More incentives needed to increase exports to Africa: Ficci

April 7th, 2008 - 11:48 pm ICT by admin  


New Delhi, April 7 (IANS) An apex Indian business chamber Monday said that India could double the volume of its bilateral trade with Africa to $50 billion in 2012 by announcing incentives for exports and discussing improvement in business environment with African countries. The Federation of Indian Chambers of Commerce and Industry (Ficci) conducted a survey on ‘Strengthening Economic Engagement between India and Africa’ among 41 Indian companies which have significant business presence in the continent in diverse fields, ranging from automobiles and energy to gems and jewellery.

It released the survey findings a day before the first-ever India-Africa Forum summit April 8-9 that will be attended by 14 African countries - 10 of them represented by their heads of state.
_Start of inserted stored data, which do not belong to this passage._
(* ===== verification/Protocol.v ===== *)
(** * The aggregation sub-protocol

    [src/crates/daphne/src/protocol/]: [client.rs] (producing a report),
    [aggregator.rs] (consuming report shares, the aggregation job request and
    response, encrypting aggregate shares) and [collector.rs] (consuming them), with
    the counters of [metrics.rs].

    The VDAFs are behind the interface [VdafOps]: the dispatch functions of
    [vdaf/prio2.rs], [vdaf/prio3.rs] and [vdaf/pine.rs].  Decryption
    ([HpkeDecrypter]) and VDAF initialization of a sequence of reports
    ([DapReportInitializer]) are traits of the program and arguments here. *)

From S2P Require Import Prelude Codec Messages TaskprovMessages Errors Config AggShare Hpke.

(** ** Contexts of HPKE *)
Definition CTX_INPUT_SHARE_DRAFT09 : list byte := String.list_byte_of_string "dap-09 input share".
Definition CTX_AGG_SHARE_DRAFT09 : list byte := String.list_byte_of_string "dap-09 aggregate share".
Definition CTX_ROLE_COLLECTOR : byte := Byte.x00.
Definition CTX_ROLE_CLIENT : byte := Byte.x01.
Definition CTX_ROLE_LEADER : byte := Byte.x02.
Definition CTX_ROLE_HELPER : byte := Byte.x03.

(** ** Metrics: the calls on [DaphneMetrics], in order *)
Inductive ReportStatus : Type :=
| RS_Rejected (f : TransitionFailure)
| RS_Aggregated
| RS_Collected.

Inductive DaphneRequestType : Type := RT_HpkeConfig | RT_Upload | RT_Aggregate | RT_Collect.

Inductive metric_event : Type :=
| inbound_req_inc (request_type : DaphneRequestType)
| report_inc_by (status : ReportStatus) (val : N)
| agg_job_observe_batch_size (val : N)
| agg_job_started_inc
| agg_job_completed_inc
| agg_job_put_span_retry_inc.

Abbreviation metrics := (list metric_event).

Definition ReportStatus_to_string (s : ReportStatus) : string :=
  match s with
  | RS_Aggregated => "aggregated"
  | RS_Collected => "collected"
  | RS_Rejected failure => String.append "rejected_" (TransitionFailure_to_string failure)
  end.

(** A call of a metric. *)
Definition observe {E} (e : metric_event) : stm metrics E unit := modify (fun m => m ++ [e]).

(** ** VDAFs *)
Inductive VdafError : Type :=
| VdafError_Codec (e : CodecError)
| VdafError_Vdaf (d : detail)
| VdafError_Dap (e : DapError).

Definition DapError_from_vdaf (e : VdafError) : DapError :=
  match e with
  | VdafError_Codec _ | VdafError_Vdaf _ => Transition_ VdafPrepError
  | VdafError_Dap e => e
  end.

Class VdafOps `{PrioAgg} : Type := {
  VdafPrepState : Type;
  VdafPrepShare : Type;
  DapMeasurement : Type;
  DapAggregateResult : Type;
  VdafPrepShare_encode : writer VdafPrepShare;
  VdafAggregateShare_encode : writer VdafAggregateShare;
  (** [prio3_shard], [prio2_shard], [pine.shard], with the randomness they draw *)
  vdaf_shard : list byte -> Vdaf.VdafConfig -> DapMeasurement -> list byte ->
    res VdafError (list byte * (list byte * list byte));
  (** [prio3_prep_init], [prio2_prep_init], [pine.prep_init] *)
  vdaf_prep_init : Vdaf.VdafConfig -> VdafVerifyKey -> N -> list byte -> list byte -> list byte ->
    res VdafError (VdafPrepState * VdafPrepShare);
  (** [prio3_prep_finish_from_shares], ... *)
  vdaf_prep_finish_from_shares : Vdaf.VdafConfig -> N -> VdafPrepState -> VdafPrepShare ->
    list byte -> res VdafError (VdafAggregateShare * list byte);
  (** [prio3_prep_finish], ... *)
  vdaf_prep_finish : Vdaf.VdafConfig -> VdafPrepState -> list byte ->
    res VdafError VdafAggregateShare;
  (** [prio3_unshard], ... *)
  vdaf_unshard : Vdaf.VdafConfig -> N -> list (list byte) -> res VdafError DapAggregateResult;
}.

(** Without the experimental feature there is one aggregation parameter, which is
    encoded as the empty string. *)
Inductive DapAggregationParam : Type := AggParam_Empty.

Definition DapAggregationParam_encode : writer DapAggregationParam := fun _ bytes => Ok bytes.
Definition DapAggregationParam_decode (vdaf : Vdaf.VdafConfig) : reader DapAggregationParam :=
  mret AggParam_Empty.

Definition is_valid_agg_param (vdaf : Vdaf.VdafConfig) (agg_param : list byte) : bool :=
  match vdaf with
  | Vdaf.Prio3 _ | Vdaf.Prio2 _ => len agg_param =? 0
  | Vdaf.Pine _ => len agg_param =? 0
  end.

(** ** Report states *)
Inductive PingPongMessageType : Type := PingPong_Initialize | PingPong_Finish.

Definition PingPongMessageType_as_u8 (t : PingPongMessageType) : N :=
  match t with PingPong_Initialize => 0 | PingPong_Finish => 2 end.

Inductive EarlyReportStateConsumed : Type :=
| Consumed_Ready (metadata : ReportMetadata) (public_share input_share : list byte)
    (peer_prep_share : option (list byte))
| Consumed_Rejected (metadata : ReportMetadata) (failure : TransitionFailure).

Definition Consumed_metadata (s : EarlyReportStateConsumed) : ReportMetadata :=
  match s with
  | Consumed_Ready metadata _ _ _ | Consumed_Rejected metadata _ => metadata
  end.

Definition Consumed_is_ready (s : EarlyReportStateConsumed) : bool :=
  match s with Consumed_Ready _ _ _ _ => true | Consumed_Rejected _ _ => false end.

Section States.
Context `{PA : PrioAgg} `{VO : !VdafOps}.

Inductive EarlyReportStateInitialized : Type :=
| Initialized_Ready (metadata : ReportMetadata) (public_share : list byte)
    (peer_prep_share : option (list byte)) (prep_share : VdafPrepShare)
    (prep_state : VdafPrepState)
| Initialized_Rejected (metadata : ReportMetadata) (failure : TransitionFailure).

Definition Initialized_metadata (s : EarlyReportStateInitialized) : ReportMetadata :=
  match s with
  | Initialized_Ready metadata _ _ _ _ | Initialized_Rejected metadata _ => metadata
  end.

Definition Initialized_is_ready (s : EarlyReportStateInitialized) : bool :=
  match s with Initialized_Ready _ _ _ _ _ => true | Initialized_Rejected _ _ => false end.

Record AggregationJobReportState : Type := MkAggregationJobReportState {
  AJRS_prep_state : VdafPrepState;
  AJRS_time : Time;
  AJRS_report_id : ReportId;
}.

Record DapAggregationJobState : Type := MkDapAggregationJobState {
  DapAggregationJobState_seq : list AggregationJobReportState;
  DapAggregationJobState_part_batch_sel : PartialBatchSelector;
}.

Definition DapAggregationJobState_report_count (s : DapAggregationJobState) : N :=
  len (DapAggregationJobState_seq s).
End States.

Inductive ReportProcessedStatus : Type :=
| Processed_Aggregated
| Processed_Rejected (f : TransitionFailure).

Inductive ReplayProtection : Type := ReplayProtection_Enabled | ReplayProtection_InsecureDisabled.

Definition ReplayProtection_enabled (r : ReplayProtection) : bool :=
  match r with ReplayProtection_Enabled => true | _ => false end.

(** ** Traits of the program *)

(** [HpkeDecrypter::hpke_decrypt]: task, info, associated data, ciphertext. *)
Definition HpkeDecrypter : Type :=
  TaskId -> list byte -> list byte -> HpkeCiphertext -> res DapError (list byte).

Section Protocol.
Context `{BP : BuildProfile} `{PC : PrioCodec} `{PA : PrioAgg} `{VO : !VdafOps}
  `{D : Digest} `{HC : HpkeCrypto}.

(** [DapReportInitializer]: the range of report times that are valid, and the VDAF
    initialization of a sequence of reports. *)
Record DapReportInitializer : Type := MkDapReportInitializer {
  valid_report_time_range : Time * Time;
  initialize_reports : bool -> DapTaskConfig -> DapAggregationParam ->
    list EarlyReportStateConsumed -> res DapError (list EarlyReportStateInitialized);
}.

(** ** Framing *)
Definition decode_ping_pong_framed (bytes : list byte) (expected_type : PingPongMessageType) :
    res CodecError (list byte) :=
  '(message_type, r) ← u8_decode (cursor_new bytes);
  if negb (message_type =? PingPongMessageType_as_u8 expected_type) then Err UnexpectedValue
  else
    '(message_len, r) ← u32_decode r;
    let message_start := N.of_nat (position r) in
    left ← u64_sub (len bytes) message_start;
    if left <? message_len then Err (LengthPrefixTooBig message_len)
    else if message_len <? left then Err (BytesLeftOver message_len)
    else slice bytes message_start (len bytes).

(** The info string and the associated data of an input share. *)
Definition input_share_info (receiver : byte) : list byte :=
  CTX_INPUT_SHARE_DRAFT09 ++ [CTX_ROLE_CLIENT; receiver].

Definition input_share_aad (version : DapVersion) (task_id : TaskId)
    (metadata : ReportMetadata) (public_share : list byte) : res DapError (list byte) :=
  aad ← map_err DapError_encoding (id_encode task_id []);
  aad ← map_err DapError_encoding (ReportMetadata_encode version metadata aad);
  map_err DapError_encoding (encode_u32_bytes public_share aad).

(** ** Client *)

(** [produce_report_with_extensions_for_shares]; [seeds] is the randomness of the two
    encryptions. *)
Definition produce_report_with_extensions_for_shares (seeds : list byte * list byte)
    (public_share : list byte) (input_shares : list byte * list byte)
    (hpke_configs : HpkeConfig * HpkeConfig) (time : Time) (task_id : TaskId)
    (report_id : ReportId) (extensions : list Extension) (version : DapVersion) :
    res DapError Report :=
  let metadata := MkReportMetadata report_id time in
  aad ← input_share_aad version task_id metadata public_share;
  encoded ← map_err DapError_encoding
    (get_encoded (PlaintextInputShare_encode version)
       (MkPlaintextInputShare extensions input_shares.1));
  leader ← HpkeConfig_encrypt seeds.1 hpke_configs.1
    (input_share_info CTX_ROLE_LEADER) aad encoded;
  encoded ← map_err DapError_encoding
    (get_encoded (PlaintextInputShare_encode version)
       (MkPlaintextInputShare extensions input_shares.2));
  helper ← HpkeConfig_encrypt seeds.2 hpke_configs.2
    (input_share_info CTX_ROLE_HELPER) aad encoded;
  Ok (MkReport metadata public_share (leader, helper)).

Definition produce_input_shares (seed : list byte) (self : Vdaf.VdafConfig)
    (measurement : DapMeasurement) (nonce : list byte) :
    res VdafError (list byte * (list byte * list byte)) :=
  vdaf_shard seed self measurement nonce.

(** [report_id] is the randomness [rng.gen()]. *)
Definition produce_report_with_extensions (report_id : ReportId) (seed : list byte)
    (seeds : list byte * list byte) (self : Vdaf.VdafConfig)
    (hpke_config_list : HpkeConfig * HpkeConfig) (time : Time) (task_id : TaskId)
    (measurement : DapMeasurement) (extensions : list Extension) (version : DapVersion) :
    res DapError Report :=
  '(public_share, input_shares) ←
     map_err DapError_from_vdaf (produce_input_shares seed self measurement report_id);
  produce_report_with_extensions_for_shares seeds public_share input_shares hpke_config_list
    time task_id report_id extensions version.

Definition produce_report (report_id : ReportId) (seed : list byte)
    (seeds : list byte * list byte) (self : Vdaf.VdafConfig)
    (hpke_config_list : HpkeConfig * HpkeConfig) (time : Time) (task_id : TaskId)
    (measurement : DapMeasurement) (version : DapVersion) : res DapError Report :=
  produce_report_with_extensions report_id seed seeds self hpke_config_list time task_id
    measurement [] version.

(** ** Consuming a report share *)

(** The loop over the extensions: [None] when the report is rejected, else whether
    taskprov was indicated. *)
Fixpoint check_extensions (task_config : DapTaskConfig) (seen : gset N)
    (taskprov_indicated : bool) (extensions : list Extension) : option bool :=
  match extensions with
  | [] => Some taskprov_indicated
  | extension :: extensions =>
      if decide (Extension_type_code extension ∈ seen) then None
      else
        let seen := {[Extension_type_code extension]} ∪ seen in
        match extension with
        | Extension_Taskprov =>
            if method_is_taskprov task_config
            then check_extensions task_config seen true extensions
            else None
        | Extension_NotImplemented _ _ => None
        end
  end.

Definition EarlyReportStateConsumed_consume (decrypter : HpkeDecrypter)
    (initializer : DapReportInitializer) (is_leader : bool) (task_id : TaskId)
    (task_config : DapTaskConfig) (report_share : ReportShare)
    (prep_init_payload : option (list byte)) : res DapError EarlyReportStateConsumed :=
  let metadata := ReportShare_report_metadata report_share in
  let time := ReportMetadata_time metadata in
  let rejected failure := Ok (Consumed_Rejected metadata failure) in
  if DapTaskConfig_not_after task_config <=? time then rejected TaskExpired
  else if time <? (valid_report_time_range initializer).1 then rejected ReportDropped
  else if (valid_report_time_range initializer).2 <? time then rejected ReportTooEarly
  else
    let info := input_share_info (if is_leader then CTX_ROLE_LEADER else CTX_ROLE_HELPER) in
    aad ← input_share_aad (DapTaskConfig_version task_config) task_id metadata
            (ReportShare_public_share report_share);
    match decrypter task_id info aad (ReportShare_encrypted_input_share report_share) with
    | Err (Transition_ failure) => rejected failure
    | Err e => Err e
    | Panic => Panic
    | Ok encoded_input_share =>
        match get_decoded (PlaintextInputShare_decode (DapTaskConfig_version task_config))
                encoded_input_share with
        | Panic => Panic
        | Err _ => rejected InvalidMessage
        | Ok (MkPlaintextInputShare extensions input_share) =>
            match check_extensions task_config ∅ false extensions with
            | None => rejected InvalidMessage
            | Some taskprov_indicated =>
                if method_is_taskprov task_config && negb taskprov_indicated
                then rejected InvalidMessage
                else
                  match prep_init_payload with
                  | None =>
                      Ok (Consumed_Ready metadata (ReportShare_public_share report_share)
                            input_share None)
                  | Some payload =>
                      match decode_ping_pong_framed payload PingPong_Initialize with
                      | Ok bytes =>
                          Ok (Consumed_Ready metadata (ReportShare_public_share report_share)
                                input_share (Some bytes))
                      | Err _ => rejected VdafPrepError
                      | Panic => Panic
                      end
                  end
            end
        end
    end.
The meet is part of India’s concerted effort to increase its imprint on the continent, as it faces stiff competition from China flexing its economic muscle to tap Africa’s considerable resources in energy and minerals.

The India-Africa trade volume has increased by 285 percent to $25 billion in the last four years. This has raised Africa’s share in India’s global trade from 5.8 percent in 2002-03 to 8 percent in 2006-07.

“Given such optimism in trade with African nations, it is felt that doubling of trade to Africa to $50 billion by 2012 is a distinct possibility,” the Ficci said in a press release.

According to the survey, the Indian companies felt that the Indian government should adopt more pro-active measures to encourage trade, like entering into preferential trade agreements with individual countries and regional economic communities and enhancing the lines of credit to African countries. They called for a special package to push Indian exports into the African markets.

Besides, the survey called for strengthening the trade promotion cells and economic sections in Indian embassies and high commissions in Africa.

A public-private partnership initiative to create “Africa Promotion Council” was recommended, which could have sub-councils focussing on each of the five regions in the African continent.

Further, the Indian companies called attention to barriers encountered in fully reaching the potential of trade with Africa - from prohibitive costs of shipping, shortage of shipping line, high transaction costs and delay in obtaining visas.

“Brand India is still in infancy in many of the African countries. There is a need to promote products from India in the African countries. This is particularly important if we are to add more and new products to our export basket,” said the survey report.